Exercise goal »
For the data below, report only the number of lines containing the string "Definition".

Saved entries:
= = = =
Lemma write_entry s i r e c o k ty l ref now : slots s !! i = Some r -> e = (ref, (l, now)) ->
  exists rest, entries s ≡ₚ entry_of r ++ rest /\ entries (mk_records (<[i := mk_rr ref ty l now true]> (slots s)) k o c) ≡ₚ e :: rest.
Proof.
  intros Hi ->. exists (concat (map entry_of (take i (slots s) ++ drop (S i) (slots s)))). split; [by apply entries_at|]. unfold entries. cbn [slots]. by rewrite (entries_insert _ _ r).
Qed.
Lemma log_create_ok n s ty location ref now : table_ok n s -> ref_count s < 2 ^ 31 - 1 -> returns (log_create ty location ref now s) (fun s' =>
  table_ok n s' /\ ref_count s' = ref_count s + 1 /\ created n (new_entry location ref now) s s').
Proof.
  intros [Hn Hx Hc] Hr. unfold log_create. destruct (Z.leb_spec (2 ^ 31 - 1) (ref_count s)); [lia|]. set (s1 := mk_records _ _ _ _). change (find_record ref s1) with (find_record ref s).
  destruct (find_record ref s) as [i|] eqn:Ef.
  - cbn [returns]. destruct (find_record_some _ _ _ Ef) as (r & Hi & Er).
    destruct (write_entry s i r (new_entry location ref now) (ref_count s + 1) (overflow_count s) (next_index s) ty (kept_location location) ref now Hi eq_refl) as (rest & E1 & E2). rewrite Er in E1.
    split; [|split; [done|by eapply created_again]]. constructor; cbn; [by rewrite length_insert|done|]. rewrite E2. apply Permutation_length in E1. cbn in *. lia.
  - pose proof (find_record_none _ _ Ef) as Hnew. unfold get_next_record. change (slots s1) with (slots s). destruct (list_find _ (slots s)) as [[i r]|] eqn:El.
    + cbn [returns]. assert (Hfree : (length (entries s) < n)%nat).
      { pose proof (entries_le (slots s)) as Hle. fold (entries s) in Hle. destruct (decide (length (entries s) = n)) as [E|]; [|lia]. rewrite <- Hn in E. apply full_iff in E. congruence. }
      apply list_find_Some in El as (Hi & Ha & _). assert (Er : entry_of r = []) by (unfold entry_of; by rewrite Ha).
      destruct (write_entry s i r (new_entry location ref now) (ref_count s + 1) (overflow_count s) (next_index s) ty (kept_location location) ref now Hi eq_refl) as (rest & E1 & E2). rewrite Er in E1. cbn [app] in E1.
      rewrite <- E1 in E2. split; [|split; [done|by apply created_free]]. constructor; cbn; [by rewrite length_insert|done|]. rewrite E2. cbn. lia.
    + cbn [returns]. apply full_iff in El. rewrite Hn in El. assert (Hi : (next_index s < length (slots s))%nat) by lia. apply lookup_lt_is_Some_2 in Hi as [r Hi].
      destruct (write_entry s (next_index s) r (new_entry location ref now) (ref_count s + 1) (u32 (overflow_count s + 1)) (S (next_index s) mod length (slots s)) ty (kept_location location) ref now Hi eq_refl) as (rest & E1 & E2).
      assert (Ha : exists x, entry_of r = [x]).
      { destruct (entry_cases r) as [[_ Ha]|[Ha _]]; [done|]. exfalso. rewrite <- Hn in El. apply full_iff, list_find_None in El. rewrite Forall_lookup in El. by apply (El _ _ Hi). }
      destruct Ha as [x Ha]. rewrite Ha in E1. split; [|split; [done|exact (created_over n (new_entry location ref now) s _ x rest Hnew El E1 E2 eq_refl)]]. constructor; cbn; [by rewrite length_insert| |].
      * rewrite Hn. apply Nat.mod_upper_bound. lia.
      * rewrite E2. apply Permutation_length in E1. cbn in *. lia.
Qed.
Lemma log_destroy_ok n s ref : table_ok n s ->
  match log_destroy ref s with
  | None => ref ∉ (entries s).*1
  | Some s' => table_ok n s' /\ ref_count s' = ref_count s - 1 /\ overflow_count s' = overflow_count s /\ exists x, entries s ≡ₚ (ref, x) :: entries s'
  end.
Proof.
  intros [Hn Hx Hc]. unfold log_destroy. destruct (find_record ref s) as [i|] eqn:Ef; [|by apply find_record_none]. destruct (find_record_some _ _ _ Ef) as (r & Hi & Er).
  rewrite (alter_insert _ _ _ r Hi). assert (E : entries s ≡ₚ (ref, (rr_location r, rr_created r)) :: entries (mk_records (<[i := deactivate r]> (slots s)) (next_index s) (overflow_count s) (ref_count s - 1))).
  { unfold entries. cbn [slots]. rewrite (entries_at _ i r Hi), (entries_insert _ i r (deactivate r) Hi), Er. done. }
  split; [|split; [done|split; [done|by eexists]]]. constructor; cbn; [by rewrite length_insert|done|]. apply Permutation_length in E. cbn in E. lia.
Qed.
= = = =
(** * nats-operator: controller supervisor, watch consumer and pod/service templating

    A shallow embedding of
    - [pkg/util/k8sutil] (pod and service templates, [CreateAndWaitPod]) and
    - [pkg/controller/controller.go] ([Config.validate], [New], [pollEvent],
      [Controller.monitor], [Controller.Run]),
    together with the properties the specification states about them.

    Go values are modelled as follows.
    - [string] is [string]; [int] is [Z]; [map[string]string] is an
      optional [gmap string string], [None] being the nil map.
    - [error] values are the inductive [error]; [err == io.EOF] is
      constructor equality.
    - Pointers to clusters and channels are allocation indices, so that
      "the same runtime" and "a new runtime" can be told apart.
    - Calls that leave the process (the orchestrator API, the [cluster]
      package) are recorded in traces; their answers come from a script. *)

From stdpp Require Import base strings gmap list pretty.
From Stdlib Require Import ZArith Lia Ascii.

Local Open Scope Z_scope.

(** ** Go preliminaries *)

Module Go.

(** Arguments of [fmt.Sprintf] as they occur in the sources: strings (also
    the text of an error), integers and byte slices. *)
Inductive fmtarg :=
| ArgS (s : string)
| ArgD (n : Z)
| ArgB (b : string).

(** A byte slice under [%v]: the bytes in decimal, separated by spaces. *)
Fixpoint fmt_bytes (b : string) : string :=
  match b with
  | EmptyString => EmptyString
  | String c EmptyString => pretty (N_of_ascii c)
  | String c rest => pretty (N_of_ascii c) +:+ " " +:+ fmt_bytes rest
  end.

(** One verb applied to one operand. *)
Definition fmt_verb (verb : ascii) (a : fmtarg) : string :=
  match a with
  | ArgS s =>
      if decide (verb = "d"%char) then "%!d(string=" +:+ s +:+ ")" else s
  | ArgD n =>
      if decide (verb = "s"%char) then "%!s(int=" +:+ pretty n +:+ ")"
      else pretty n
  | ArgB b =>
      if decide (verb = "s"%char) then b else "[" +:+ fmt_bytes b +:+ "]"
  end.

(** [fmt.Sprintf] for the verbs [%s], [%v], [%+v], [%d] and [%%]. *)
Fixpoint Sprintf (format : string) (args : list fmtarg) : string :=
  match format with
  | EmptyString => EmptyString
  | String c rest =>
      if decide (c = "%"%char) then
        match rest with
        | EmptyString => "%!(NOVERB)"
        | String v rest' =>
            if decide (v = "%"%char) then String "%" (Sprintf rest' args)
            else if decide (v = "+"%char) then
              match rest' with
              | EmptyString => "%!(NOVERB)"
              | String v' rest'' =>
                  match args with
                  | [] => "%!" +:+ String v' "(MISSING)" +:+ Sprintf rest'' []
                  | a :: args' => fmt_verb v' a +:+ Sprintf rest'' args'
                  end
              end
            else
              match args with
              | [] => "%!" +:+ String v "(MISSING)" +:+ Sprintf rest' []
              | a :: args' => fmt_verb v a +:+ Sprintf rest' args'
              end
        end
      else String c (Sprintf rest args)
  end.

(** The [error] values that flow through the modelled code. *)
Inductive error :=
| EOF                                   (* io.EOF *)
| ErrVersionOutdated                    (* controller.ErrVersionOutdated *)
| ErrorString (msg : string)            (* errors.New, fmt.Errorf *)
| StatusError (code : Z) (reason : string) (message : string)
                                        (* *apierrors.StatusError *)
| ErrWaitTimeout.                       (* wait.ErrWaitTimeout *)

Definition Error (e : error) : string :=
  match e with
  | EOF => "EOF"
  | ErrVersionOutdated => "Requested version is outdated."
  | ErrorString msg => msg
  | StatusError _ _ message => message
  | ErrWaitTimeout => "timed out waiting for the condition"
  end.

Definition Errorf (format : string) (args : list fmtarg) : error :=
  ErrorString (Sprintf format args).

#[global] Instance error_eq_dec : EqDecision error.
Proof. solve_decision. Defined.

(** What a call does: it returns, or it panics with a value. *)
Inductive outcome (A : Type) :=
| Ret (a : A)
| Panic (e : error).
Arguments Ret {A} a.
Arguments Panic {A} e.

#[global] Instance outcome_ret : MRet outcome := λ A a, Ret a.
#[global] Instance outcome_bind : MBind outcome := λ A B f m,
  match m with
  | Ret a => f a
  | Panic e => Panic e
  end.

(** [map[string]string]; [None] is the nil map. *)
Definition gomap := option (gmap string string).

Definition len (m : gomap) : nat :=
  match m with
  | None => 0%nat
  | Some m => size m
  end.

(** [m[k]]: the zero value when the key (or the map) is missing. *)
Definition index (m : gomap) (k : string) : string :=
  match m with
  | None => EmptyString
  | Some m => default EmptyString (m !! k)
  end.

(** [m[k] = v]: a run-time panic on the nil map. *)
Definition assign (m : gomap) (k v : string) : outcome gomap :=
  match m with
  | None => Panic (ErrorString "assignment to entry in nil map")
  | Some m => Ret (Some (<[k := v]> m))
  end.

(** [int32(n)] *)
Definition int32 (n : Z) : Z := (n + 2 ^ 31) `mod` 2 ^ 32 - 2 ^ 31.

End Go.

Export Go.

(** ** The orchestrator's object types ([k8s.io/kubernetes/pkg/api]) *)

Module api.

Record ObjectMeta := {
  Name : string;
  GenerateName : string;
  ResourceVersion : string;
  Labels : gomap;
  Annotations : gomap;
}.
= = = =
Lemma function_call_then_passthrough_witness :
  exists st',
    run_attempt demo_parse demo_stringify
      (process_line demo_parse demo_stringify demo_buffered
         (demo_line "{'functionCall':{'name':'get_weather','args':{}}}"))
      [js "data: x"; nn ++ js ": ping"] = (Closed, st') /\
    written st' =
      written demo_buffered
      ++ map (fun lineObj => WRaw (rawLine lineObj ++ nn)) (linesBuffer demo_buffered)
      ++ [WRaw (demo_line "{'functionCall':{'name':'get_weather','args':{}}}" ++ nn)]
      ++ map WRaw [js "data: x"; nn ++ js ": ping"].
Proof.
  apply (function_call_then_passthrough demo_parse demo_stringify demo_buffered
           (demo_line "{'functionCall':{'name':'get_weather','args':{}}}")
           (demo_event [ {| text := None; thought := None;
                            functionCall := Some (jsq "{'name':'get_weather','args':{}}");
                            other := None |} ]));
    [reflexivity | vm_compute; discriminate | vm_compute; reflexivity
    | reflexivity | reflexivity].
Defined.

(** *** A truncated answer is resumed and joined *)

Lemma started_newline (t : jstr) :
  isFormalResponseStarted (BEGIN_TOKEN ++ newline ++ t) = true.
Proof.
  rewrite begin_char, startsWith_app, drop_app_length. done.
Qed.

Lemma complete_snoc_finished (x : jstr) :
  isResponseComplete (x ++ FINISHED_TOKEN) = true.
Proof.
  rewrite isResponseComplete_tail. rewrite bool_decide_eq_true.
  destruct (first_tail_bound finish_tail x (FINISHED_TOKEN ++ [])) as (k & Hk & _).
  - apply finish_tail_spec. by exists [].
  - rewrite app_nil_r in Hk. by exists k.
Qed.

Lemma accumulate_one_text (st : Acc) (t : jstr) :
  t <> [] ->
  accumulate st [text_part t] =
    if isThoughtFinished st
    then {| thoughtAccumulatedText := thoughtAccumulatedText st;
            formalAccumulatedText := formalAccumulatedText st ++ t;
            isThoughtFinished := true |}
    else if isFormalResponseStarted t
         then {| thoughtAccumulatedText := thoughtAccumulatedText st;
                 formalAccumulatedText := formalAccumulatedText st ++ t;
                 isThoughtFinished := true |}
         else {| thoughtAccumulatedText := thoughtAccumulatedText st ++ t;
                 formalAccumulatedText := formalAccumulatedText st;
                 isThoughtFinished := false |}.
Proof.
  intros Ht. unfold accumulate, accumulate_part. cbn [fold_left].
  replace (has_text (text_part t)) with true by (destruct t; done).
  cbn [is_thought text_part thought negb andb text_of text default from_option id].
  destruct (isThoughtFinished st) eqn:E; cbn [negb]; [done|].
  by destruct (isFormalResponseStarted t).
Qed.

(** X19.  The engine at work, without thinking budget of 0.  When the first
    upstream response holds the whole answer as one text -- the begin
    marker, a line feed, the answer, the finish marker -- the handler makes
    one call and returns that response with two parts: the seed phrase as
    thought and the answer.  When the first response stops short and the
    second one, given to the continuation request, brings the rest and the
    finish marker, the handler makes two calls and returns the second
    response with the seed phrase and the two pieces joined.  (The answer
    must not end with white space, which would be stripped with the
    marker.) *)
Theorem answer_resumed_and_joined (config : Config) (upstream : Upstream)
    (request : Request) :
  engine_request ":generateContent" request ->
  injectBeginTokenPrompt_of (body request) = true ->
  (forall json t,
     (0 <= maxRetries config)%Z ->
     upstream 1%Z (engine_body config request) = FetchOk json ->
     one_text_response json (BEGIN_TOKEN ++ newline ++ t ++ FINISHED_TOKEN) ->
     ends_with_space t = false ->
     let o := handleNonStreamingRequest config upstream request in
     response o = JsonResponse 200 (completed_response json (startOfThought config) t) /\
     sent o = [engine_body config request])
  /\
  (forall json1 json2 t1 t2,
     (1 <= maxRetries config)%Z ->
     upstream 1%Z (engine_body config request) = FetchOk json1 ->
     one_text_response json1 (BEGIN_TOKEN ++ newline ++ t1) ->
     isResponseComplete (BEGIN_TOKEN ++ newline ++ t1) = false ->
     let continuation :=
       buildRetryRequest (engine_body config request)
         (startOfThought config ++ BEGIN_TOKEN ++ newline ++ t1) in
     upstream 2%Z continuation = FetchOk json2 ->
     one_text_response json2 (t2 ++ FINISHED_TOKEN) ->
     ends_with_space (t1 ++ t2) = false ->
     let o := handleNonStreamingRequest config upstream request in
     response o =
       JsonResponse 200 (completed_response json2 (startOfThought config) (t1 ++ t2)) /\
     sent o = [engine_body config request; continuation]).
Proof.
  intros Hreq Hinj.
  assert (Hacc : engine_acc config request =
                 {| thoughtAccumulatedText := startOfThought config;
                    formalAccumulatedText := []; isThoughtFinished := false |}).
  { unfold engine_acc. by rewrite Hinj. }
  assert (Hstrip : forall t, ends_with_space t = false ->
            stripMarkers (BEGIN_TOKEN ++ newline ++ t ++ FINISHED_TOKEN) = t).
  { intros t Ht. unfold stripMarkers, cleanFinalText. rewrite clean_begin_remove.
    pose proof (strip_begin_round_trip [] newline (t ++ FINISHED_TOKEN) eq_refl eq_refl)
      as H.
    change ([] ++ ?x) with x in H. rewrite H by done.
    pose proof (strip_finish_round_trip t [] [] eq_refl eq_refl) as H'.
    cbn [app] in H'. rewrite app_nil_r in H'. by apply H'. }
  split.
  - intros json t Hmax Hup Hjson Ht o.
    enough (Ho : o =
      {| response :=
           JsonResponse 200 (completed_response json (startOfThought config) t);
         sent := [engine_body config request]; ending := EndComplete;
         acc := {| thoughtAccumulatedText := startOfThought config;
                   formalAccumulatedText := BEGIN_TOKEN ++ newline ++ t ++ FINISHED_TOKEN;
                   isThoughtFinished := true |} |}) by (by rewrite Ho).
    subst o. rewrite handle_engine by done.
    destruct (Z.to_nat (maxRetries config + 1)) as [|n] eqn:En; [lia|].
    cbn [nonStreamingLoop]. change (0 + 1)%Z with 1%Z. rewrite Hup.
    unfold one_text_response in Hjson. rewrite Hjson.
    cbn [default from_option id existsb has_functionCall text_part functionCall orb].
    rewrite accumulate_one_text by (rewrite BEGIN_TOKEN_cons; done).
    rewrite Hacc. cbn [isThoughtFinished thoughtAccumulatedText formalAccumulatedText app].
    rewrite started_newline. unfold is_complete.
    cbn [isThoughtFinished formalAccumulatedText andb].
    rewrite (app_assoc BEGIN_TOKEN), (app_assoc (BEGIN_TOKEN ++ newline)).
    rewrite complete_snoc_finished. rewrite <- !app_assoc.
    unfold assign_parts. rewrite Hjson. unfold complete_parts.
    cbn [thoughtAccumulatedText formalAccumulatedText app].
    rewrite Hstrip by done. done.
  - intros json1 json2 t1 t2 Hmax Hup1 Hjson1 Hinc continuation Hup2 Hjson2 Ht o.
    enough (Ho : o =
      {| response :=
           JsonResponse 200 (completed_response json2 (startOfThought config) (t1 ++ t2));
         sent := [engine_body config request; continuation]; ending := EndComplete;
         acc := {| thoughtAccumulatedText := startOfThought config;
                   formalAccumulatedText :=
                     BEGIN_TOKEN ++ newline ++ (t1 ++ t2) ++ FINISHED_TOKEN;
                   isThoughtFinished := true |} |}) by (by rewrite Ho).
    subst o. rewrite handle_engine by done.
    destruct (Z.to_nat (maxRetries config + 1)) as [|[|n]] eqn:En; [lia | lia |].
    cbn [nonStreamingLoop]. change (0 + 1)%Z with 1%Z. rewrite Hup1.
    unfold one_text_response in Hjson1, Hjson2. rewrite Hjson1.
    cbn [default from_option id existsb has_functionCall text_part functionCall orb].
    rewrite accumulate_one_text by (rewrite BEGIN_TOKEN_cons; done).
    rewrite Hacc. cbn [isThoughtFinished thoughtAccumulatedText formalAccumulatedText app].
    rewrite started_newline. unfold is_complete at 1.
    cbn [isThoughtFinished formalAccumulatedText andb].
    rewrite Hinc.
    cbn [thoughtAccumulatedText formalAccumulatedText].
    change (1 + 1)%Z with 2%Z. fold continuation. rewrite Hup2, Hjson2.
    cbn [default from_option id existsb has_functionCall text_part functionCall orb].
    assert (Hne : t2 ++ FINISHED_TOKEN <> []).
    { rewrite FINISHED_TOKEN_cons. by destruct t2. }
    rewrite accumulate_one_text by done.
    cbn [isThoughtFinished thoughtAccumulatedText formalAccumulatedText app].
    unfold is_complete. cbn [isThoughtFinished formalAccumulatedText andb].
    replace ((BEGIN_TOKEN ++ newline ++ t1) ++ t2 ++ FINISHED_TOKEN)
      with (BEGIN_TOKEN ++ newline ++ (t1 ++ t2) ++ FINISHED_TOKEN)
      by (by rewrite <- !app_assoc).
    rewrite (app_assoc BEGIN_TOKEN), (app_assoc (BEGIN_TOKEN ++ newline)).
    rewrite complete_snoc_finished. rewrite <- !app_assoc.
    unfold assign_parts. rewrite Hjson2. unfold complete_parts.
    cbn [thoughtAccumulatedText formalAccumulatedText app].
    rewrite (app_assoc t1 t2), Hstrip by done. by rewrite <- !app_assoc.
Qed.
= = = =
Solution to the exercise »
8